Skip to main content

CIGS Christmas period poverty campaign

Category
News and Events
Date

In the run up to the Christmas break, CIGS ran a campaign on period poverty, inviting members to donate sanitary products that would be distributed locally to those in need. The response was simultaneously generous and furious, with many people expressing frustration that charitable donations were the only way for some that such a basic need could be met. By Christmas, we had collective 6 large shopping bags full of sanitary products, as well as £100 in cash, and the donations were divided between the Red Box Project (Leeds Central) and Freedom4Girls.
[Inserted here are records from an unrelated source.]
(** The scenario of the specification: viewer [U1] holds the saved
    record [R9] of item [P1]; the flag was false before the pass. *)
Lemma isSaved_derivation_witness :
  let props := {| post := Object 1 [("$id", Str "P1"); ("likes", Array 2 [])];
                  userId := "U1" |} in
  let currentUser :=
    Object 10 [("$id", Str "U1");
               ("save", Array 11 [Object 12 [("$id", Str "R9");
                                             ("post", Object 13 [("$id", Str "P1")])]])] in
  let st := {| likes := []; isSaved := false |} in
  viewerSnapshot currentUser = true /\
  likesList (post props) = Normal [] /\
  derive props currentUser st = Normal {| likes := []; isSaved := true |} /\
  exists st0 st',
    mount props currentUser = Normal st0
    /\ derive props currentUser st = Normal st'
    /\ likes st' = likes st
    /\ isSaved st0 = isSaved st'
    /\ (isSaved st' = true <->
        exists record,
          In record (savedRecords currentUser)
          /\ strictEq (optGet (optGet record "post") "$id")
                      (optGet (post props) "$id") = true)
    /\ (forall i,
          optGet (post props) "$id" = Str i ->
          (isSaved st' = true <->
           exists record,
             In record (savedRecords currentUser)
             /\ optGet (optGet record "post") "$id" = Str i)).
Proof.
  intros props currentUser st.
  split; [reflexivity | split; [reflexivity | split; [reflexivity |]]].
  apply (isSaved_derivation props currentUser st []); reflexivity.
Defined.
In carrying out this fundraising project, we were very mindful of the smug pictures a number of Conservative politicians posted in the run up to Christmas as they handed over bags of pasta and sugar to food banks without any reflection on their own complicity in generating the poverty that made those donations necessary, and we wanted to maintain a critical voice alongside our donations.  With this in mind, Lucy Smith and Plan International UK have generously allowed us to share this post from their blog on this topic, identifying the ‘toxic trio’ of period poverty. They also have a powerful Menstrual Manifesto, which situates period poverty in the context of the shame and stigma that attaches so easily to menstruation.

We are very grateful to everyone at the Red Box Project, Freedom4Girls and Plan International UK for working with us, and to everyone who donated.